▶ _WHAT IS EXPECTED_
Write out every entry in full. Leave nothing out.

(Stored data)

(** [GET /api/search?q=cafe] when the backend returns an empty mapping. *)
Example search_cafe_empty :
  fst (GET Samples.sdk_up (SearchFor (Some "cafe")) Samples.process)
  = Normal {| status := 200;
              body := JObj [("success", JBool true);
                            ("data", JArr []);
                            ("count", JNum (Int 0));
                            ("query", JStr "cafe")] |}.
Proof. reflexivity. Qed.

(** Construction fails on the first request and succeeds on the second. *)
Example construction_retried :
  let first := GET Samples.sdk_recovering ListPois Samples.process in
  let second := GET Samples.sdk_recovering ListPois (snd first) in
  fst first
  = Normal {| status := 500;
              body := JObj [("success", JBool false);
                            ("error", JStr "Failed to fetch POIs");
                            ("message", JStr "backend unreachable")] |} /\
  fst second
  = Normal {| status := 200;
              body := JObj [("success", JBool true);
                            ("data", JArr []);
                            ("count", JNum (Int 0))] |}.
Proof. split; reflexivity. Qed.

(** ** The handlers and the SDK *)

Section CallsOfAHandler.

Variable sdk : Sdk.

Lemma recover_nullish (r : Request) (e : JsVal) (w : World) :
  nullish e = true ->
  recover r e w = (Throw (read_of_nullish e (first_read r)), w).
Proof. destruct e; try discriminate; destruct r; reflexivity. Qed.

Lemma recover_throws (r : Request) (e t : JsVal) (w w' : World) :
  recover r e w = (Throw t, w') ->
  nullish e = true /\ t = read_of_nullish e (first_read r).
Proof.
  intros H.
  destruct (recover_cases r e w) as [(m & _ & E)|(Hn & _)].
  - rewrite E in H. discriminate.
  - rewrite (recover_nullish r e w Hn) in H. inversion H. auto.
Qed.

End CallsOfAHandler.

(** The calls of one run of a handler. *)
Lemma GET_calls (sdk : Sdk) (r : Request) (w w' : World)
    (result : Completion Response) :
  GET sdk r w = (result, w') ->
  (valid r = false /\ w' = w) \/
  (valid r = true /\
   (calls w' = NewMap (config (env w)) :: calls w \/
    exists h, nullish h = false /\
      (calls w' = capability r h :: calls w \/
       calls w' = capability r h :: NewMap (config (env w)) :: calls w))).
Proof.
  intros E. apply GET_outcome in E.
  destruct E as [Hv|h w1 x Hv Hg Hn Hs|h w1 e' res Hv Hg Hn Hs Hr|h w1 res Hv Hg Hn Hr
                 |e' w1 res Hv Hg Hr]; [left; auto | right; split; [exact Hv|] ..].
  - right. exists h. split; [exact Hn|].
    destruct (getMapInstance_history sdk _ _ _ Hg) as [H|H]; simpl; rewrite H; auto.
  - right. exists h. split; [exact Hn|].
    destruct (getMapInstance_history sdk _ _ _ Hg) as [H|H]; simpl; rewrite H; auto.
  - left. exact (nullish_handle_history sdk _ _ _ Hg Hn).
  - left.
    destruct (getMapInstance_cases sdk w) as [[_ Ec]|[[_ (v & _ & Ec)]|[_ (e & _ & Ec)]]];
      rewrite Ec in Hg; inversion Hg; subst. reflexivity.
Qed.

(** X1.  Every run of a handler makes at most one construction and then at most
    one call of its capability, on a handle that is neither [null] nor
    [undefined]; nothing is called twice.  A request that fails validation
    changes nothing. *)
Theorem handler_call_budget (sdk : Sdk) (r : Request) (w w' : World)
    (result : Completion Response) :
  GET sdk r w = (result, w') ->
  (valid r = false /\ w' = w) \/
  (valid r = true /\
   (calls w' = NewMap (config (env w)) :: calls w \/
    exists h, nullish h = false /\
      (calls w' = capability r h :: calls w \/
       calls w' = capability r h :: NewMap (config (env w)) :: calls w))).
Proof. exact (GET_calls sdk r w w' result). Qed.

Lemma handler_call_budget_witness :
  let w' := snd (GET Samples.sdk_up VenueData Samples.process) in
  (valid VenueData = false /\ w' = Samples.process) \/
  (valid VenueData = true /\
   (calls w' = NewMap (config (env Samples.process)) :: calls Samples.process \/
    exists h, nullish h = false /\
      (calls w' = capability VenueData h :: calls Samples.process \/
       calls w' = capability VenueData h :: NewMap (config (env Samples.process))
                    :: calls Samples.process))).
Proof.
  exact (handler_call_budget Samples.sdk_up VenueData Samples.process
           (snd (GET Samples.sdk_up VenueData Samples.process))
           (fst (GET Samples.sdk_up VenueData Samples.process)) eq_refl).
Defined.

▶ _TASK OUTPUT_
(** [GET /api/search?q=cafe] when the backend returns an empty mapping. *)
Example search_cafe_empty :
  fst (GET Samples.sdk_up (SearchFor (Some "cafe")) Samples.process)
  = Normal {| status := 200;
              body := JObj [("success", JBool true);
                            ("data", JArr []);
                            ("count", JNum (Int 0));
                            ("query", JStr "cafe")] |}.
Proof. reflexivity. Qed.

(** Construction fails on the first request and succeeds on the second. *)
Example construction_retried :
  let first := GET Samples.sdk_recovering ListPois Samples.process in
  let second := GET Samples.sdk_recovering ListPois (snd first) in
  fst first
  = Normal {| status := 500;
              body := JObj [("success", JBool false);
                            ("error", JStr "Failed to fetch POIs");
                            ("message", JStr "backend unreachable")] |} /\
  fst second
  = Normal {| status := 200;
              body := JObj [("success", JBool true);
                            ("data", JArr []);
                            ("count", JNum (Int 0))] |}.
Proof. split; reflexivity. Qed.

(** ** The handlers and the SDK *)

Section CallsOfAHandler.

Variable sdk : Sdk.

Lemma recover_nullish (r : Request) (e : JsVal) (w : World) :
  nullish e = true ->
  recover r e w = (Throw (read_of_nullish e (first_read r)), w).
Proof. destruct e; try discriminate; destruct r; reflexivity. Qed.

Lemma recover_throws (r : Request) (e t : JsVal) (w w' : World) :
  recover r e w = (Throw t, w') ->
  nullish e = true /\ t = read_of_nullish e (first_read r).
Proof.
  intros H.
  destruct (recover_cases r e w) as [(m & _ & E)|(Hn & _)].
  - rewrite E in H. discriminate.
  - rewrite (recover_nullish r e w Hn) in H. inversion H. auto.
Qed.

End CallsOfAHandler.

(** The calls of one run of a handler. *)
Lemma GET_calls (sdk : Sdk) (r : Request) (w w' : World)
    (result : Completion Response) :
  GET sdk r w = (result, w') ->
  (valid r = false /\ w' = w) \/
  (valid r = true /\
   (calls w' = NewMap (config (env w)) :: calls w \/
    exists h, nullish h = false /\
      (calls w' = capability r h :: calls w \/
       calls w' = capability r h :: NewMap (config (env w)) :: calls w))).
Proof.
  intros E. apply GET_outcome in E.
  destruct E as [Hv|h w1 x Hv Hg Hn Hs|h w1 e' res Hv Hg Hn Hs Hr|h w1 res Hv Hg Hn Hr
                 |e' w1 res Hv Hg Hr]; [left; auto | right; split; [exact Hv|] ..].
  - right. exists h. split; [exact Hn|].
    destruct (getMapInstance_history sdk _ _ _ Hg) as [H|H]; simpl; rewrite H; auto.
  - right. exists h. split; [exact Hn|].
    destruct (getMapInstance_history sdk _ _ _ Hg) as [H|H]; simpl; rewrite H; auto.
  - left. exact (nullish_handle_history sdk _ _ _ Hg Hn).
  - left.
    destruct (getMapInstance_cases sdk w) as [[_ Ec]|[[_ (v & _ & Ec)]|[_ (e & _ & Ec)]]];
      rewrite Ec in Hg; inversion Hg; subst. reflexivity.
Qed.

(** X1.  Every run of a handler makes at most one construction and then at most
    one call of its capability, on a handle that is neither [null] nor
    [undefined]; nothing is called twice.  A request that fails validation
    changes nothing. *)
Theorem handler_call_budget (sdk : Sdk) (r : Request) (w w' : World)
    (result : Completion Response) :
  GET sdk r w = (result, w') ->
  (valid r = false /\ w' = w) \/
  (valid r = true /\
   (calls w' = NewMap (config (env w)) :: calls w \/
    exists h, nullish h = false /\
      (calls w' = capability r h :: calls w \/
       calls w' = capability r h :: NewMap (config (env w)) :: calls w))).
Proof. exact (GET_calls sdk r w w' result). Qed.

Lemma handler_call_budget_witness :
  let w' := snd (GET Samples.sdk_up VenueData Samples.process) in
  (valid VenueData = false /\ w' = Samples.process) \/
  (valid VenueData = true /\
   (calls w' = NewMap (config (env Samples.process)) :: calls Samples.process \/
    exists h, nullish h = false /\
      (calls w' = capability VenueData h :: calls Samples.process \/
       calls w' = capability VenueData h :: NewMap (config (env Samples.process))
                    :: calls Samples.process))).
Proof.
  exact (handler_call_budget Samples.sdk_up VenueData Samples.process
           (snd (GET Samples.sdk_up VenueData Samples.process))
           (fst (GET Samples.sdk_up VenueData Samples.process)) eq_refl).
Defined.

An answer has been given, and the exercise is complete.